C’est sur ce point que les opposants à cette guerre aux bouquetins sont les plus revendicatifs. Selon les estimations, moins de la moitié des 250 caprins condamnés seraient porteurs de la bactérie. Tirer à vue sans faire la différence entre individus sains et infectés est selon eux un non-sens. Avis partagé par les experts de l’Agence nationale de sécurité sanitaire (Anses) et du Conseil national de protection de la nature (CNPN), pour qui l’abattage n’était pas la solution privilégiée. « Nous sommes d’accord pour que les individus séropositifs soient euthanasiés, mais nous voulons que les autres soient vaccinés », tranche Jean-Pierre Crouzat, de la Fédération Rhône-Alpes de protection de la nature (Frapna). D’autant plus qu’une éradication partielle des bouquetins du massif avait déjà eu lieu en 2013, au moment où une brucellose décelée chez deux adolescents et un bovin l’année précédente avait été attribuée aux caprins. Résultat, 230 bouquetins étaient abattus d’un coup. Une opération inutile, donc, puisque la bactérie circule encore dans le cheptel deux ans plus tard… « L’élevage haut-savoyard a une épée de Damoclès au-dessus de la tête depuis 2012, s’inquiète Bernard Mogenet, président de la Fédération départementale des syndicats d’exploitants agricoles (FDSEA) de Savoie. Lorsqu’un cas de brucellose est décelé dans un élevage, toutes les bêtes sont abattues dans les 48 heures, on ne tergiverse pas pendant trois ans comme pour les bouquetins. Nous ne voulons pas du “deux poids, deux mesures”. »

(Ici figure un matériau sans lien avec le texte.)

Lemma bit_clear_range (bm : list bool) (o : rknpu_mm_obj) (i : Z) :
  0 <= range_start o <= range_end o -> range_end o < Z.of_nat (length bm) -> 0 <= i ->
  bit (clear_range o bm) i = negb (in_range o i) && bit bm i.
Proof.
  intros H1 H2 Hi. unfold clear_range, range_len, in_range.
  rewrite bit_write_bits by lia. rewrite Z2Nat.id by lia.
  repeat case_bool; simpl; done || lia.
Qed.

Lemma disjoint_or_shared (o1 o2 : rknpu_mm_obj) :
  range_start o1 <= range_end o1 -> range_start o2 <= range_end o2 ->
  disjoint_objs o1 o2 \/ exists c, in_range o1 c = true /\ in_range o2 c = true.
Proof.
  intros H1 H2. unfold disjoint_objs, in_range.
  destruct (decide (range_end o1 < range_start o2)); [tauto|].
  destruct (decide (range_end o2 < range_start o1)); [tauto|].
  right. exists (Z.max (range_start o1) (range_start o2)).
  repeat case_bool; simpl; done || lia.
Qed.

Lemma length_set_range (o : rknpu_mm_obj) (bm : list bool) :
  length (set_range o bm) = length bm.
Proof. apply length_write_bits. Qed.

Lemma length_clear_range (o : rknpu_mm_obj) (bm : list bool) :
  length (clear_range o bm) = length bm.
Proof. apply length_write_bits. Qed.

Lemma free_below_set_range (bm : list bool) (o : rknpu_mm_obj) (total : Z) :
  0 <= range_start o <= range_end o -> range_end o < total ->
  total <= Z.of_nat (length bm) ->
  (forall i, range_start o <= i <= range_end o -> bit bm i = false) ->
  free_below (set_range o bm) (Z.to_nat total)
    = free_below bm (Z.to_nat total) - range_len o.
Proof.
  intros H1 H2 H3 H4. unfold set_range, range_len.
  rewrite free_below_write_bits by (intros; try apply H4; lia). lia.
Qed.

Lemma free_below_clear_range (bm : list bool) (o : rknpu_mm_obj) (total : Z) :
  0 <= range_start o <= range_end o -> range_end o < total ->
  total <= Z.of_nat (length bm) ->
  (forall i, range_start o <= i <= range_end o -> bit bm i = true) ->
  free_below (clear_range o bm) (Z.to_nat total)
    = free_below bm (Z.to_nat total) + range_len o.
Proof.
  intros H1 H2 H3 H4. unfold clear_range, range_len.
  rewrite free_below_write_bits by (intros; try apply H4; lia). lia.
Qed.

(** The facts a client needs about a successful allocation. *)
Record alloc_effect (mm mm' : rknpu_mm) (size : Z) (o : rknpu_mm_obj) : Prop := {
  ae_len : range_len o = ceil_div size (chunk_size mm);
  ae_fresh : forall i, range_start o <= i <= range_end o -> bit (bitmap mm) i = false;
  ae_live : obj_live mm' o;
  ae_bits : forall i, 0 <= i -> bit (bitmap mm') i = in_range o i || bit (bitmap mm) i;
  ae_chunk : chunk_size mm' = chunk_size mm;
  ae_total : total_chunks mm' = total_chunks mm;
  ae_blen : length (bitmap mm') = length (bitmap mm);
  ae_free : free_chunks mm' = free_chunks mm - range_len o;
}.

Section Effects.
Context `{BO : BitmapOps}.

Lemma mm_alloc_success (kz : bool) (mm mm' : rknpu_mm) (size : Z) (ret : Z) (o : rknpu_mm_obj) :
  mm_wf mm -> 0 <= size -> rknpu_mm_alloc kz mm size = Some (ret, mm', ObjPtr o) ->
  ret = 0 /\ 0 < size <= total_chunks mm * chunk_size mm /\
  mm_wf mm' /\ alloc_effect mm mm' size o.
Proof.
  intros Hwf Hsz H. pose proof Hwf as [Hc Ht Hb Hl Hf].
  assert (0 < size <= total_chunks mm * chunk_size mm /\ kz = true) as [Hsize ->].
  { unfold rknpu_mm_alloc in H. destruct (Z.eqb_spec size 0); [done|].
    rewrite u32_small in H by lia.
    destruct (Z.ltb_spec (total_chunks mm * chunk_size mm) size); [done|].
    destruct kz; [split; [lia|done] | done]. }
  rewrite mm_alloc_refines in H by done. unfold alloc_spec in H.
  destruct (first_fit _ _ _) as [s|] eqn:Hfit; [|done].
  pose proof (ceil_div_pos size (chunk_size mm) Hc ltac:(lia)) as Hk.
  apply first_fit_sound in Hfit as (Hs0 & Hs1 & Hs2); [|done].
  set (k := ceil_div size (chunk_size mm)) in *.
  injection H as <- <- <-. set (o := {| range_start := s; range_end := s + k - 1 |}).
  assert (range_len o = k) as Hlen by (unfold range_len; simpl; lia).
  assert (forall i, 0 <= i -> bit (set_range o (bitmap mm)) i = in_range o i || bit (bitmap mm) i) as Hbits.
  { intros i Hi. apply bit_set_range; simpl; lia. }
  assert (forall i, range_start o <= i <= range_end o -> bit (bitmap mm) i = false) as Hfresh.
  { simpl. intros i Hi. apply Hs2. lia. }
  split; [done|]. split; [done|]. split.
  - constructor; simpl; rewrite ?length_set_range; try done.
    rewrite free_bits_below by (rewrite length_set_range; lia).
    rewrite free_below_set_range by (done || simpl; lia).
    rewrite Hlen, Hf, free_bits_below by lia. done.
  - constructor; simpl; rewrite ?length_set_range; try done; [|lia].
    split; [simpl; lia|]. split; [simpl; lia|]. simpl. intros i Hi.
    rewrite Hbits by lia. unfold in_range. simpl. repeat case_bool; simpl; done || lia.
Qed.

Lemma mm_alloc_failure (kz : bool) (mm mm' : rknpu_mm) (size ret : Z) (slot : obj_slot) :
  mm_wf mm -> 0 <= size -> rknpu_mm_alloc kz mm size = Some (ret, mm', slot) ->
  (forall o, slot <> ObjPtr o) -> mm' = mm /\ (ret = - EINVAL \/ ret = - ENOMEM).
Proof.
  intros Hwf Hsz H Hslot. unfold rknpu_mm_alloc in H.
  destruct (Z.eqb_spec size 0); [by simplify_eq; auto|].
  destruct (u32 _ <? size); [by simplify_eq; auto|].
  destruct kz; cbn [negb] in H; [|by simplify_eq; auto].
  destruct (mm_search (S (Z.to_nat (total_chunks mm))) mm size 0) as [[o|]|]; [| by simplify_eq; auto | done].
  simplify_eq. by exfalso; eapply Hslot.
Qed.

Lemma mm_free_effect (mm : rknpu_mm) (o : rknpu_mm_obj) :
  mm_wf mm -> obj_live mm o ->
  let mm' := (rknpu_mm_free mm (Some o)).2 in
  mm_wf mm' /\
  (forall i, 0 <= i -> bit (bitmap mm') i = negb (in_range o i) && bit (bitmap mm) i) /\
  free_chunks mm' = free_chunks mm + range_len o /\
  total_chunks mm' = total_chunks mm /\ chunk_size mm' = chunk_size mm.
Proof.
  intros Hwf (H1 & H2 & H3). pose proof Hwf as [Hc Ht Hb Hl Hf]. simpl.
  pose proof (free_below_clear_range (bitmap mm) o (total_chunks mm) H1 H2 Hl H3) as Hcl.
  assert (u32 (free_chunks mm + u32 (range_end o - range_start o + 1))
          = free_chunks mm + range_len o) as Heq.
  { pose proof (free_below_bounds (clear_range o (bitmap mm)) (Z.to_nat (total_chunks mm))) as Hbd.
    pose proof (free_chunks_bounds mm Hwf) as Hfb.
    rewrite Hcl in Hbd. rewrite Hf, free_bits_below in * by lia.
    unfold range_len in *. rewrite (u32_small (range_end o - range_start o + 1)) by lia.
    rewrite u32_small by lia. done. }
  split.
  - constructor; simpl; rewrite ?length_clear_range; try done.
    rewrite Heq, free_bits_below by (rewrite length_clear_range; lia).
    rewrite Hcl, Hf, free_bits_below by lia. done.
  - split; [|done]. intros i Hi. apply bit_clear_range; lia.
Qed.

(** ** The allocator with its live objects as a transition system *)

Inductive mm_step : rknpu_mm * list rknpu_mm_obj -> rknpu_mm * list rknpu_mm_obj -> Prop :=
  | StepAlloc kz mm objs size mm' o :
      0 <= size < 2 ^ 32 ->
      rknpu_mm_alloc kz mm size = Some (0, mm', ObjPtr o) ->
      mm_step (mm, objs) (mm', o :: objs)
  | StepAllocFails kz mm objs size ret mm' slot :
      0 <= size < 2 ^ 32 -> (forall o, slot <> ObjPtr o) ->
      rknpu_mm_alloc kz mm size = Some (ret, mm', slot) ->
      mm_step (mm, objs) (mm', objs)
  | StepFree mm before o after :
      mm_step (mm, before ++ o :: after) ((rknpu_mm_free mm (Some o)).2, before ++ after).

Definition sum_lens (objs : list rknpu_mm_obj) : Z :=
  foldr (fun o acc => range_len o + acc) 0 objs.

(** How many live objects own chunk [i]. *)
Definition owners (objs : list rknpu_mm_obj) (i : Z) : nat :=
  length (filter (fun o => in_range o i = true) objs).

Record mm_inv (st : rknpu_mm * list rknpu_mm_obj) : Prop := {
  inv_wf : mm_wf st.1;
  inv_objs : Forall (fun o => 0 <= range_start o <= range_end o /\
                              range_end o < total_chunks st.1) st.2;
  inv_owner : forall i, 0 <= i < total_chunks st.1 ->
      owners st.2 i = if bit (bitmap st.1) i then 1%nat else 0%nat;
  inv_free : free_chunks st.1 = total_chunks st.1 - sum_lens st.2;
}.

Lemma owners_app (l1 l2 : list rknpu_mm_obj) (i : Z) :
  owners (l1 ++ l2) i = (owners l1 i + owners l2 i)%nat.
Proof. unfold owners. by rewrite filter_app, length_app. Qed.

Lemma owners_cons (o : rknpu_mm_obj) (l : list rknpu_mm_obj) (i : Z) :
  owners (o :: l) i = ((if in_range o i then 1 else 0) + owners l i)%nat.
Proof. unfold owners. rewrite filter_cons. destruct (in_range o i); simpl; done. Qed.

Lemma sum_lens_app (l1 l2 : list rknpu_mm_obj) :
  sum_lens (l1 ++ l2) = sum_lens l1 + sum_lens l2.
Proof. induction l1 as [|o l IH]; simpl; [done|]. rewrite IH. lia. Qed.

Lemma mm_inv_live (st : rknpu_mm * list rknpu_mm_obj) (o : rknpu_mm_obj) :
  mm_inv st -> o ∈ st.2 -> obj_live st.1 o.
Proof.
  intros [Hwf Hobjs Hown _] Ho. rewrite Forall_forall in Hobjs.
  destruct (Hobjs o Ho) as [H1 H2]. split; [done|]. split; [done|].
  intros i Hi. specialize (Hown i ltac:(lia)).
  apply list_elem_of_split in Ho as (l1 & l2 & Heq). rewrite Heq in Hown.
  rewrite owners_app, owners_cons in Hown. unfold in_range in Hown.
  destruct (Z.leb_spec (range_start o) i); [|lia].
  destruct (Z.leb_spec i (range_end o)); [|lia].
  destruct (bit (bitmap st.1) i); [done|]. simpl in Hown. lia.
Qed.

S’ils soutiennent la stratégie de réintroduction d’un noyau sain de 75 têtes dans le massif une fois les autres caprins abattus, les éleveurs refusent l’envoi de « troupes au sol » pour vacciner les bouquetins sains et euthanasier les individus malades. « Cela prendrait trop de temps, entre cinq et dix ans, et nous risquerions d’assister à la contamination des bouquetins sains d’une année sur l’autre, affirme Bernard Mogenet. Les conséquences seraient graves si un troupeau venait à être touché, avec un blocage du fromage et le risque que l’agriculture française perde son statut “d’indemne de brucellose”, qu’elle détient depuis 1999. » Et qu’importe si l’Anses évalue le risque de transmission de la brucellose aux cheptels domestiques de « quasi-nul » à « minime ». Qu’importe aussi si le bouquetin est un animal protégé. « Protégé, mais plus en danger », précise Bernard Mogenet. En 2013, le ministère de l’Écologie avait accepté le principe de précaution, consentant à l’abattage massif des bouquetins de plus de 5 ans. L’année suivante, en revanche, Ségolène Royal s’était opposée à une seconde opération du genre. Le mois dernier, nouveau revirement avec l’arbitrage rendu par le cabinet du Premier ministre autorisant l’éradication de 200 à 250 bouquetins – en dépit d’un nouvel avis défavorable du CNPN – et débouchant sur l’arrêté préfectoral du 16 septembre. Quelques jours après l’abattage des 70 premiers bouquetins, le ministère de l’Écologie est de nouveau intervenu pour demander… un cessez-le-feu, jusqu’au jugement du tribunal administratif de Grenoble, qui a tenu son audience le 19 octobre. Qu’elle autorise le retour de l’artillerie ou demande la grâce des animaux condamnés, pas sûr que la décision du tribunal, qui sera rendue en fin de semaine, scelle définitivement l’avenir des bouquetins du Bargy.